▶ _What to produce_
Search the data for lines holding the word "routers". State how many there are, and nothing else.

▶ _Raw data_
(* ===== verification/RouterDirectory.v ===== *)
(** * Directory requests

    How a router serves the directory ([src/internal/router/directory.go]): a
    member announces and withdraws its own records and looks keys up, another
    router places copies and asks for records.  What a handler sends to other
    routers is part of its result; what they answered is an argument. *)

From S2P Require Import Prelude GoStrings Regex Names Biscuit NaiveEngine Facts DatalogText Grants Labels HTTPGrants PolicyRules Egress Base64 Tar Token Identity Middleware Directory Keyring Router.

Definition directoryDefaultLimit : nat := 20.
Definition directoryMaxLimit : nat := 100.

(** Why a request was refused. *)
Inductive directory_error :=
| directoryInvalidError (e : error)
| directoryDeniedError (service : string) (e : error)
| directoryOtherError (e : error).

Definition errDirectoryNotUp : error := NewError "the directory is not up".
Definition errInvalidDirectoryRequest : error := NewError "request is not provide, withdraw, find_providers or find_peer".

Inductive answer (A : Type) :=
| Answered (a : A)
| Refused (e : directory_error).
Arguments Answered {A} a.
Arguments Refused {A} e.

(** [invalidDirectoryRequest("%w", err)] on an error. *)
Definition or_invalid {A} (r : result A) : answer A :=
  match r with Ok a => Answered a | Err e => Refused (directoryInvalidError e) end.

#[global] Instance answer_bind : MBind answer := λ A B k a, match a with Answered a => k a | Refused e => Refused e end.

(** ** Messages *)

Record DirectoryProvide := { dv_Key : string; dv_Addrs : list string; dv_Provider : string; dv_Service : string }.
Record DirectoryWithdraw := { dw_Key : string; dw_Provider : string }.
Record PeerRecord := { pr_PeerId : string; pr_Addrs : list string }.

Inductive DirectoryRequest :=
| Request_Provide (q : DirectoryProvide)
| Request_Withdraw (q : DirectoryWithdraw)
| Request_FindProviders (key : string) (limit : nat)
| Request_FindPeer (peer_id : string)
| Request_Unset.

Record DirectoryResponse := {
  dresp_Providers : list PeerRecord;
  dresp_Peer : option PeerRecord;
}.

Definition empty_response : DirectoryResponse := {| dresp_Providers := []; dresp_Peer := None |}.

Section directory.
Context `{UC : UnicodeCase, TC : TARCodec, BT : BiscuitTokens, BE : BiscuitEngine, PC : PeerCodec, SH : SHA256, MA : Multiaddr, PB : PeerBytes}.

(** ** Announcing and withdrawing *)

Definition requirePublish (r : Router) (provider : string) (svcType : ServiceType) (svcName : string) : answer unit :=
  if bool_decide (svcName = "") then Answered tt
  else
    typeStr ← or_invalid (ServiceTypeToString svcType);
    let service := typeStr +:+ "://" +:+ svcName in
    match r_credentials r !! provider with
    | None => Refused (directoryDeniedError service (NewError "no credential held for the member"))
    | Some (b, key) =>
        match RequirePublish b key typeStr svcName (meshPolicyRules r) with
        | Err e => Refused (directoryDeniedError service e)
        | Ok _ => Answered tt
        end
    end.

(** The provider, and whether another router placed the record. *)
Definition recordProvider (now : time) (r : Router) (remote named : string) : answer (string * bool) * Router :=
  if bool_decide (named = "") then (Answered (remote, false), r)
  else
    let '(isRouter, r) := isAuthenticatedPeerRouter now r remote in
    if negb isRouter then (Refused (directoryInvalidError (NewError "only a router may name a provider")), r)
    else (p ← or_invalid (wrap_err "provider" (peer_Decode named)); Answered (p, true), r).

Definition record_addr (provider a : string) : result maddr :=
  ma ← wrap_err "address" (NewMultiaddr a);
  let '(transport, p) := SplitAddr ma in
  fail_if (negb (bool_decide (p = "")) && negb (bool_decide (p = provider))) "address names another peer";;
  match transport with
  | None => fail "address has no transport"
  | Some transport => Ok transport
  end.

Definition recordAddrs (provider : string) (raw : list string) : result (list maddr) :=
  fail_if (DirectoryMaxAddrs <? length raw) "too many addresses";;
  collect (record_addr provider) raw.

(** What a member's own router checks. *)
Definition check_own (r : Router) (provider key service : string) : answer unit :=
  '(svcType, svcName) ← or_invalid (ServiceOfRecord provider key service);
  requirePublish r provider svcType svcName.

(** The response, the state, and the request to place on the routers closest
    to the key. *)
Definition directoryProvide (now : time) (r : Router) (remote : string) (q : DirectoryProvide)
  : answer DirectoryResponse * Router * option DirectoryRequest :=
  match or_invalid (ValidateDirectoryKey (dv_Key q)) with
  | Refused e => (Refused e, r, None)
  | Answered _ =>
      let '(who, r) := recordProvider now r remote (dv_Provider q) in
      match who with
      | Refused e => (Refused e, r, None)
      | Answered (provider, placed) =>
          match addrs ← or_invalid (recordAddrs provider (dv_Addrs q));
                (if negb placed then check_own r provider (dv_Key q) (dv_Service q) else Answered tt) ≫= λ _,
                match r_records r with
                | None => Refused (directoryOtherError errDirectoryNotUp)
                | Some records => Answered (store_put records (dv_Key q) provider addrs now)
                end with
          | Refused e => (Refused e, r, None)
          | Answered records =>
              (Answered empty_response, set_records r (Some records),
               if negb placed
               then Some (Request_Provide {| dv_Key := dv_Key q; dv_Addrs := dv_Addrs q; dv_Provider := provider; dv_Service := dv_Service q |})
               else None)
          end
      end
  end.

Definition directoryWithdraw (now : time) (r : Router) (remote : string) (q : DirectoryWithdraw)
  : answer DirectoryResponse * Router * option DirectoryRequest :=
  match or_invalid (ValidateDirectoryKey (dw_Key q)) with
  | Refused e => (Refused e, r, None)
  | Answered _ =>
      let '(who, r) := recordProvider now r remote (dw_Provider q) in
      match who with
      | Refused e => (Refused e, r, None)
      | Answered (provider, placed) =>
          match r_records r with
          | None => (Refused (directoryOtherError errDirectoryNotUp), r, None)
          | Some records =>
              (Answered empty_response, set_records r (Some (store_remove records (dw_Key q) provider).2),
               if negb placed then Some (Request_Withdraw {| dw_Key := dw_Key q; dw_Provider := provider |}) else None)
          end
      end
  end.

(** ** Looking up *)

(** The addresses this router sees for a peer that is connected. *)
Definition seen : Type := string → option (list maddr).

Definition peerRecord (info : AddrInfo) : PeerRecord :=
  {| pr_PeerId := info.1;
     pr_Addrs := (λ a, maddr_String (if bool_decide ((SplitAddr a).2 = "") then Encapsulate_p2p a info.1 else a)) <$> info.2 |}.

Fixpoint freshRecords (now : time) (sees : seen) (r : Router) (infos : list AddrInfo) (limit : nat) : list PeerRecord * Router :=
  match infos, limit with
  | [], _ | _, 0 => ([], r)
  | info :: infos, S limit =>
      let '(ok, r) := isPeerAuthenticated now r info.1 in
      let addrs := if ok then match sees info.1 with Some ((_ :: _) as addrs) => addrs | _ => info.2 end else info.2 in
      let '(records, r) := freshRecords now sees r infos limit in
      (peerRecord (info.1, addrs) :: records, r)
  end.

Definition addrInfoOfRecord (rec : PeerRecord) : result AddrInfo :=
  p ← peer_Decode (pr_PeerId rec);
  addrs ← recordAddrs p (pr_Addrs rec);
  Ok (p, addrs).

Definition containsAddr (addrs : list maddr) (a : maddr) : bool := existsb (λ b, bool_decide (b = a)) addrs.

Definition add_addrs (have more : list maddr) : list maddr :=
  foldl (λ addrs a, if containsAddr addrs a then addrs else addrs ++ [a]) have more.

(** The merged answers and the position of each peer in them. *)
Definition merge_info (st : list AddrInfo * gmap string nat) (info : AddrInfo) : list AddrInfo * gmap string nat :=
  let '(merged, index) := st in
  match index !! info.1 with
  | None => (merged ++ [info], <[info.1 := length merged]> index)
  | Some i => (alter (λ m, (m.1, add_addrs m.2 info.2)) i merged, index)
  end.

Definition index_of (infos : list AddrInfo) : gmap string nat :=
  foldl (λ index '(i, p), <[p := i]> index) ∅ (imap (λ i info, (i, info.1)) infos).

(** The records under a key, with what other routers answered, in the order
    the answers came. *)
Definition findProviders (now : time) (records : recordStore) (key : string) (answers : list (list PeerRecord)) : list AddrInfo :=
  let merged := store_providers records key now in
  let infos := (λ recs, omap (λ rec, match addrInfoOfRecord rec with Ok info => Some info | Err _ => None end) recs) <$> answers in
  (foldl merge_info (merged, index_of merged) (mjoin infos)).1.

(** [again] is what the routers answer after a second federation pass, when one
    ran; [expired] that the request's time is up. *)
Definition lookupProviders (now : time) (sees : seen) (r : Router) (remote key : string) (limit : nat)
    (answers : list (list PeerRecord)) (again : option (list (list PeerRecord))) (expired : bool) : answer (list PeerRecord) * Router :=
  match r_records r with
  | None => (Refused (directoryOtherError errDirectoryNotUp), r)
  | Some records =>
      let '(isRouter, r) := isAuthenticatedPeerRouter now r remote in
      if isRouter then
        let '(recs, r) := freshRecords now sees r (store_providers records key now) limit in (Answered recs, r)
      else
        let found := findProviders now records key answers in
        let found := match found, again with
                     | [], Some answers => findProviders now records key answers
                     | _, _ => found
                     end in
        if expired && bool_decide (length found = 0) then (Refused (directoryOtherError (NewError "lookup")), r)
        else let '(recs, r) := freshRecords now sees r found limit in (Answered recs, r)
  end.

Definition find_limit (limit : nat) : nat :=
  let limit := if limit =? 0 then directoryDefaultLimit else limit in
  if directoryMaxLimit <? limit then directoryMaxLimit else limit.

Definition directoryFindProviders (now : time) (sees : seen) (r : Router) (remote key : string) (limit : nat)
    (answers : list (list PeerRecord)) (again : option (list (list PeerRecord))) (expired : bool) : answer DirectoryResponse * Router :=
  match or_invalid (ValidateDirectoryKey key) with
  | Refused e => (Refused e, r)
  | Answered _ =>
      let '(found, r) := lookupProviders now sees r remote key (find_limit limit) answers again expired in
      (records ← found; Answered {| dresp_Providers := records; dresp_Peer := None |}, r)
  end.

Definition directoryFindPeer (now : time) (sees : seen) (r : Router) (remote peer_id : string)
    (answers : list (list PeerRecord)) (again : option (list (list PeerRecord))) (expired : bool) : answer DirectoryResponse * Router :=
  match or_invalid (wrap_err "peer_id" (peer_Decode peer_id)) with
  | Refused e => (Refused e, r)
  | Answered p =>
      let '(ok, r) := isPeerAuthenticated now r p in
      match (if ok then sees p else None) with
      | Some ((_ :: _) as addrs) =>
          (Answered {| dresp_Providers := []; dresp_Peer := Some (peerRecord (p, addrs)) |}, r)
      | _ =>
          let '(found, r) := lookupProviders now sees r remote (PeerKey p) 1 answers again expired in
          (records ← found;
           Answered {| dresp_Providers := [];
                       dresp_Peer := snd <$> list_find (λ rec, pr_PeerId rec = p) records |}, r)
      end
  end.

(** One request; the operation it is accounted under is not kept, only that a
    find looks whether the peer is a router. *)
Definition serveDirectory (now : time) (sees : seen) (r : Router) (remote : string) (req : DirectoryRequest)
    (answers : list (list PeerRecord)) (again : option (list (list PeerRecord))) (expired : bool)
  : answer DirectoryResponse * Router * option DirectoryRequest :=
  match req with
  | Request_Provide q => directoryProvide now r remote q
  | Request_Withdraw q => directoryWithdraw now r remote q
  | Request_FindProviders key limit =>
      let '(_, r) := isAuthenticatedPeerRouter now r remote in
      (directoryFindProviders now sees r remote key limit answers again expired, None)
  | Request_FindPeer p =>
      let '(_, r) := isAuthenticatedPeerRouter now r remote in
      (directoryFindPeer now sees r remote p answers again expired, None)
  | Request_Unset => (Refused (directoryOtherError errInvalidDirectoryRequest), r, None)
  end.
End directory.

▶ _Output of the task_
4